First the weekend roundup. Spent Friday night at the Saints game. It was chilly, and thankfully the game went quickly. On the way home, I dropped a friend at the Amtrak depot so he could catch his train to Fargo where he was going to run a half-marathon. Then a stop at the Sporty. When I finally got home, I capped the night with a shot of Nyquil, and slept soundly. Until six AM. Feeling as though I hadn’t had enough sleep, I took some more Nyquil and went back to bed. This time it worked, and I slept until noon.
I spent Saturday with a hangover from the cough-medicine (and possibly from the beer). Nothing horrible, just a fuzzy-brained-feeling that persisted most of the day. But Mark was having a barbecue, so I headed out to Cabbage Patch and enjoyed the day as best I could. I got pressed into tending the grill, and managed to time things so I didn’t have to spend too much time outside in the scattered showers. That was fine by me, since I’ve got a lot of practice at tending meat over flames. I managed to get almost all the meat done at the same time, but we hadn’t planned ahead enough to have the corn with the rest of the food. When I got home, I spent an hour or so watching TV and then called it a day.

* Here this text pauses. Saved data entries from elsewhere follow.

(* ===== verification/ThreadMigrate.v ===== *)
(** * Thread migration from end to end

    A thread calls [psu_thread_migrate]; its context travels as the argument
    of a MIGRATE call to the thread server of another node, whose dispatcher
    starts a worker that runs [migrate_1_svc]: a child process installs the
    context, and the worker itself sends the reply. *)

From S2P Require Import Prelude CString Xdr Utility ThreadMsg Thread LockMsg Dispatch.

(** What a served MIGRATE call leaves: the replies sent, how the worker ends,
    and the context that a new process runs with the memory block at its
    [ss_sp], which is the decoded [ss_sp_val]. *)
Record migration := mkMigration {
  mg_replies : list reply;
  mg_worker : outcome unit;
  mg_resumed : option (ucontext_t * bytes)
}.

(** The thread server on one call: [fork_ok] is whether [fork] succeeds, [sp]
    the address of the decoded stack. *)
Definition serve_migrate (e : svc_env) (fork_ok : bool) (sp : Z) (c : call) : option migration :=
  match thread_run (ca_proc c) (mkXdrMem XDR_DECODE 0 [] (ca_args c)) with
  | (reps, Ret (Some (mkThreadData migrate_local u))) =>
      match migrate_1_svc (if fork_ok then InParent else ForkFailed) sp u with
      | Reply b =>
          let '(sent, o) := run e b in
          Some (mkMigration (reps ++ sent) o
            (if fork_ok
             then match migrate_1_svc InChild sp u with
                  | SetContext c' => Some (c', st_sp (uc_stack u))
                  | Reply _ => None
                  end
             else None))
      | SetContext _ => None
      end
  | _ => None
  end.

(** The context [c'] continues [c] with its stack at [sp]. *)
Record continues (c c' : ucontext_t) (sp size : Z) : Prop := {
  ct_flags : n_flags c' = n_flags c;
  ct_stack : n_stack c' = mkNStack (ss_flags (n_stack c)) sp size;
  ct_gregs : ∀ r, r ≠ REG_RSP → n_gregs c' !! r = n_gregs c !! r;
  ct_fpregs : n_fpregs c' = n_fpregs c;
  ct_reserved1 : n_reserved1 c' = n_reserved1 c;
  ct_sigmask : n_sigmask c' = n_sigmask c;
  ct_fpregs_mem : n_fpregs_mem c' = n_fpregs_mem c
}.

Section transfer.
Context (mem : Z → nat → bytes).
Hypothesis Hmem : ∀ a n, length (mem a n) = n.
Context (clnt_create : bytes → Z → Z → bytes → option CLIENT).

(** The stack is captured whole. *)
Lemma capture_stack c stack size :
  0 ≤ size < 2 ^ 32 → st_sp (uc_stack (capture mem c stack size)) = mem stack (Z.to_nat size).
Proof.
  intros Hsz. cbn. unfold wrap. rewrite Z.mod_small by lia. apply take_ge. rewrite Hmem. lia.
Qed.

Lemma restore_continues c stack size sp :
  0 ≤ size < 2 ^ 32 → continues c (restore sp (capture mem c stack size)) sp size.
Proof.
  intros Hsz. pose proof (capture_stack c stack size Hsz) as Ht. cbn in Ht.
  rewrite restore_capture, Ht, Hmem, Z2Nat.id by lia. split; try done.
  intros r Hr. cbn. by rewrite list_lookup_insert_ne.
Qed.

(** C39: A thread that calls psu_thread_migrate ends after one MIGRATE call; the server
    that receives its bytes dispatches them to migrate_1_svc, replies once, and its
    child process runs a context with the same flags, stack size, signal mask, floating
    point state and registers other than RSP, on a block that holds, byte for byte, the
    stack of the sender; RSP is the lowest address of that block, whatever it was in the
    original stack. Stacks are below 4 GB. When fork fails the same reply is sent and
    the thread runs nowhere. *)
Theorem migration_end_to_end node client e fork_ok sp context stack size :
  create_client clnt_create node PSU_THREAD PSU_THREAD_V1 (cstr "tcp") = Ret client →
  0 ≤ size < 2 ^ 32 → ucontext_valid (capture mem context stack size) →
  env_sendreply e = true → env_freeargs e = true →
  ∃ c, psu_thread_migrate mem clnt_create node false context stack size = Ret (ThreadExit [c]) ∧
    ∃ g, serve_migrate e fork_ok sp c = Some g ∧
      mg_replies g = [RepResult] ∧ mg_worker g = Ret tt ∧
      if fork_ok then
        ∃ c' block, mg_resumed g = Some (c', block) ∧ continues context c' sp size ∧
          block = mem stack (Z.to_nat size) ∧ n_gregs c' !! REG_RSP = Some sp
      else mg_resumed g = None.
Proof.
  intros Hc Hsz Hv Hs Hf. unfold psu_thread_migrate. rewrite Hc. cbn [obind].
  set (u := capture mem context stack size). exists (migrate_1 u client). split; [done|].
  unfold serve_migrate. cbn [ca_proc ca_args migrate_1 clnt_call].
  rewrite (migrate_dispatched (X := XdrMem) u _ [] Hv) by (done || by rewrite app_nil_r).
  destruct fork_ok; cbn [migrate_1_svc]; unfold run; rewrite Hs, Hf; eexists; split; try done.
  split_and!; [done..|]. exists (restore sp u), (st_sp (uc_stack u)).
  split_and!; [done|by apply restore_continues|by apply capture_stack|].
  destruct Hv as (_ & _ & ((Hlen & _) & _) & _). cbn in Hlen |- *. apply list_lookup_insert_eq.
  rewrite Hlen. unfold REG_RSP. lia.
Qed.

End transfer.

(** ** Witness *)

Definition any_create (h : bytes) (prog vers : Z) (proto : bytes) : option CLIENT :=
  Some (mkClient h prog vers proto None None).

Lemma migration_end_to_end_witness :
  ∃ c, psu_thread_migrate example_mem any_create (cstr "10.0.0.2") false example_context 1000 64 =
      Ret (ThreadExit [c]) ∧
    ∃ g c', serve_migrate (mkEnv true true) true 5000 c = Some g ∧ mg_replies g = [RepResult] ∧
      mg_resumed g = Some (c', replicate 64 x2a) ∧ n_stack c' = mkNStack 0 5000 64.
Proof.
  destruct (migration_end_to_end example_mem example_mem_length any_create (cstr "10.0.0.2")
    (mkClient (cstr "10.0.0.2") PSU_THREAD PSU_THREAD_V1 (cstr "tcp") (Some 3600) None)
    (mkEnv true true) true 5000 example_context 1000 64) as (c & Hc & g & Hg & Hr & _ & c' & block & Hc' & Hk & Hb & _).
  - vm_compute. reflexivity.
  - lia.
  - exact example_capture_valid.
  - reflexivity.
  - reflexivity.
  - exists c. split; [exact Hc|]. exists g, c'. split; [exact Hg|]. split; [exact Hr|].
    split; [rewrite Hc', Hb; reflexivity|]. exact (ct_stack _ _ _ _ Hk).
Defined.
(** ** Witnesses *)

(** Node 0 holds lock 1, and an RPC of node 1's session for it has failed. *)
Definition typed_trace : list label := acquire0 ++ [Start 1 1] ++ runs 2 6 ++ [RpcFail 2] ++ runs 3 6.
Definition typed_world : World := default w2 (exec_all host_of3 typed_trace w2).

Lemma typed_world_exec : exec_all host_of3 typed_trace w2 = Some typed_world.
Proof. vm_compute. reflexivity. Qed.

Lemma w2_macs_typed : macs_typed w2.
Proof. intros [|[|j]] s Hj; vm_compute in Hj; simplify_eq; done. Qed.

Lemma lock_messages_typed_witness :
  lock_run REQUEST (mkXdrMem XDR_DECODE 0 [] (enc_RequestPack (mkRequestPack 1 2 22))) =
  ([], Ret (Some (mkThreadData request_local (ArgPack (mkRequestPack 1 2 22))))).
Proof.
  refine (proj2 (lock_messages_typed host_of3 w2 typed_world typed_trace w2_initial w2_macs_typed
    eq_refl typed_world_exec (X := XdrMem) 3 0 (mkRequestPack 1 2 22) (RqAppend 0 3)
    a_client (mkXdrMem XDR_DECODE 0 [] (enc_RequestPack (mkRequestPack 1 2 22))) [] _ eq_refl _)).
  - vm_compute. reflexivity.
  - reflexivity.
Defined.

Lemma sequence_numbers_bounded_witness : ∃ v,
  v ∈ sv_lockvar_list (default (booted Crash) (w_servers typed_world !! 1%nat)) ∧
  0 ≤ lv_myseqno v ≤ Z.min INT_MAX (numbered typed_world).
Proof.
  exists (mkLockVar true 1 2 1 true (Some [])).
  assert (mkLockVar true 1 2 1 true (Some []) ∈
    sv_lockvar_list (default (booted Crash) (w_servers typed_world !! 1%nat))) as Hin
    by (vm_compute; left).
  split; [exact Hin|].
  refine (proj1 (sequence_numbers_bounded host_of3 w2 typed_world typed_trace w2_initial w2_macs_typed
    eq_refl typed_world_exec 1 _ (mkLockVar true 1 2 1 true (Some [])) _ Hin)).
  vm_compute. reflexivity.
Defined.

Lemma session_defined_until_overflow_witness :
  w_threads typed_world !! 0%nat = Some (TSession 0 1 Held) ∧ Held ≠ SUndef.
Proof.
  assert (w_threads typed_world !! 0%nat = Some (TSession 0 1 Held)) as Ht
    by (vm_compute; reflexivity).
  split; [exact Ht|].
  refine (session_defined_until_overflow host_of3 w2 typed_world typed_trace w2_initial w2_macs_typed
    eq_refl typed_world_exec 0 0 1 Held _ Ht).
  vm_compute. reflexivity.
Defined.

Lemma node_mutual_exclusion_witness :
  ∃ s, w_servers typed_world !! 0%nat = Some s ∧ lv_lock (view s 1) = true.
Proof.
  assert (w_threads typed_world !! 0%nat = Some (TSession 0 1 Held)) as Ht
    by (vm_compute; reflexivity).
  exact (proj2 (node_mutual_exclusion host_of3 w2 typed_world typed_trace w2_initial w2_macs_typed
    eq_refl typed_world_exec 0 0 0 1 Held Held Ht Ht eq_refl eq_refl)).
Defined.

Sunday was the weekly trip up to see mom. Got home and took a nap, since while I’m mostly over my cold, I was still tired. When the sunlight coming through the west-windows of my house woke me up, I headed outside to mow the lawn. The noise from the lawnmower brought a few neighbors out to work in their yards as well, and we ended up chatting for an hour or so. I’ve got an offer for a couple wild roses I can have for the effort of transplanting them, plus one neighbor who’s going to help thin my lilies a bit. And I got a slice of rhubarb cake out of the deal!
That brings us to today. It looks like a busy day. There’s the normal mid-month work to be done, plus some work I had thought about doing yesterday afternoon before the weather turned decent. Plus I want to get the garden planted. Oh, and I need to move my webserver this evening. You may notice an outage.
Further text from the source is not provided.